Lessons Left To Learn
Let’s start with this: Hunter Strickland will be alright. Maybe someday closer alright, more certainly regular big league reliever alright.
But Hunter has a problem with left-handed hitters. A real problem. He, like many power fastball pitchers, throws a very straight fastball. Fastballs are hard to catch up with, but not impossible. And a good hitter will have a swing that lets the power of the fastball put the power into the hit. Strickland worked hard to improve his off speed stuff, and it’s there. But the fastball, what every other pitch works off of, is too straight.
At some point, Hunter will learn to ease off with that fastball. He’ll learn to sacrifice a couple of MPH for a cut or a sink. He’ll get that late movement that pushes the ball a couple of inches up the barrel of the bat, or down below the sweet spot. It’ll turn upper-deck home runs into fouls or ground balls or, at worst, low line drives.
But it is not this day. And he shouldn’t even be trying.
I’ll give Bochy credit, he’s loyal, even to green rookies. And I’m glad he gives them chances to redeem themselves and improve. But this is one place where it isn’t the place to do so. It’s hard to plan a bullpen against such a balanced team like the Cardinals, I admit. You never know when it’ll be close or a small lead, and who will be needed.

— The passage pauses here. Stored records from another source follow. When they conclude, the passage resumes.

(* ===== verification/Types.v ===== *)
(** Data shared by the components: the registry's records, TDLib's error, the
    guard's refusal, and Go error values with [errors.As] over them. *)

From S2P Require Import Prelude GoStr Json.


(** ** Registry records *)

(** An operator's rate limit [internal/store/limits.go#Limit]. Optional
    strings are Go's [*string]; times are nanoseconds. *)
Record Limit := mkLimit {
  l_id : string;
  l_level : string;
  l_kind : option string;
  l_session : option string;
  l_token : option string;
  l_methods : list string;
  l_max : Z;
  l_per : string;
  l_label : option string;
  l_enabled : bool;
  l_created : Z;
}.

(** A scope of calls refused until a time [internal/store/store.go#Cooldown]. *)
Record Cooldown := mkCooldown {
  c_scope : string;
  c_until : Z;
  c_reason : string;
}.

(** What Telegram has said about an account [internal/store/store.go#Limits]. *)
Record Limits := mkLimits {
  ls_premium : option bool;
  ls_frozen : bool;
  ls_frozen_since : option Z;
  ls_deletion : option Z;
  ls_appeal : string;
  ls_spam : bool;
  ls_cooldowns : list Cooldown;
}.

(** The cooldown scope PEER_FLOOD imposes
    [internal/store/store.go:1212-1212#SpamLimitScope]. *)
Definition SpamLimitScope : string := "spam_limit".

(** ** Errors *)

(** TDLib's structured error [internal/tdjson/raw.go:50-54#Error]. The raw JSON it
    also carries is never read. *)
Record tderror := mkTdError { te_code : Z; te_message : string }.

(** A call the guard stopped [internal/session/guard.go#RefusedError]. *)
Record refused := mkRefused {
  r_reason : string;
  r_scope : string;
  r_until : Z;
  r_cause : string;
  r_limit : option Limit;
}.

(** Go error values met in the session layer. [EWrap] is [fmt.Errorf] with a
    [%w] verb at its end; [EMsg] is any error with nothing to unwrap to. *)
Inductive gerr :=
| ETd (e : tderror)
| ERefused (r : refused)
| EMsg (msg : string)
| EWrap (pre : string) (e : gerr).

(** [errors.As(err, &te)] for a [*tdjson.Error]. *)
Fixpoint as_td (e : gerr) : option tderror :=
  match e with
  | ETd t => Some t
  | EWrap _ e => as_td e
  | _ => None
  end.

(** [errors.As(err, &re)] for a [*RefusedError]. *)
Fixpoint as_refused (e : gerr) : option refused :=
  match e with
  | ERefused r => Some r
  | EWrap _ e => as_refused e
  | _ => None
  end.

(** The text of a TDLib error [internal/tdjson/raw.go#Error.Error]. *)
Definition td_error_text (e : tderror) : string :=
  "tdlib " +:+ itoa (te_code e) +:+ ": " +:+ te_message e.

(** The text of a refusal [internal/session/guard.go#RefusedError.Error];
    [quote] is the [%q] verb. *)
Definition refused_text (quote : string → string) (e : refused) : string :=
  if String.eqb (r_reason e) "pace" then
    "too many " +:+ r_scope e +:+ " calls queued on this session"
  else match String.eqb (r_reason e) "limit", r_limit e with
  | true, Some l =>
      let name := match l_label l with
                  | Some lb => if String.eqb lb "" then l_id l else lb
                  | None => l_id l
                  end in
      l_level l +:+ " limit " +:+ quote name +:+ ": " +:+ itoa (l_max l) +:+ " per " +:+
      l_per l +:+ " (" +:+ sjoin ", " (l_methods l) +:+ ")"
  | _, _ => r_scope e +:+ " is cooling down: " +:+ r_cause e
  end.

(** [err.Error()]. *)
Fixpoint error_text (quote : string → string) (e : gerr) : string :=
  match e with
  | ETd t => td_error_text t
  | ERefused r => refused_text quote r
  | EMsg m => m
  | EWrap pre e => pre +:+ error_text quote e
  end.

#[export] Instance refused_inhabited : Inhabited refused :=
  populate (mkRefused "" "" 0 "" None).

#[export] Instance Limit_eq_dec : EqDecision Limit.
Proof. solve_decision. Defined.
#[export] Instance Cooldown_eq_dec : EqDecision Cooldown.
Proof. solve_decision. Defined.
#[export] Instance Cooldown_inhabited : Inhabited Cooldown := populate (mkCooldown "" 0 "").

But Bochy burned his two lefties early, with Matt Adams sitting ahead. The Cardinals don’t have a lot of left-handed power on the team; pretty much it’s Carpenter and Adams. But they do hide Adams between two right handed power threats. Affeldt was good, throwing two innings of ball, but as a valuable lefty reliever, that’s a tough way to burn him when you’ve got Lincecum and Petit as long men and Jean Machi generally being able to handle a lot of batters.
There’s a lot of second-hand guessing there. Machi, of course, didn’t help much as Oscar Taveras beat him. Sergio Romo left a changeup up against Kolten Wong. But those are relative surprise home runs. Taveras has power, but he’s been slumping, and Wong isn’t a big power guy, he’s a guy you usually can make mistakes to and not pay so dearly. So much of the questioning and second guess lands on the Strickland inning. And rightfully so.
Hunter does need to learn to pitch against left-handers. But I’d rather not see him do any more learning this series.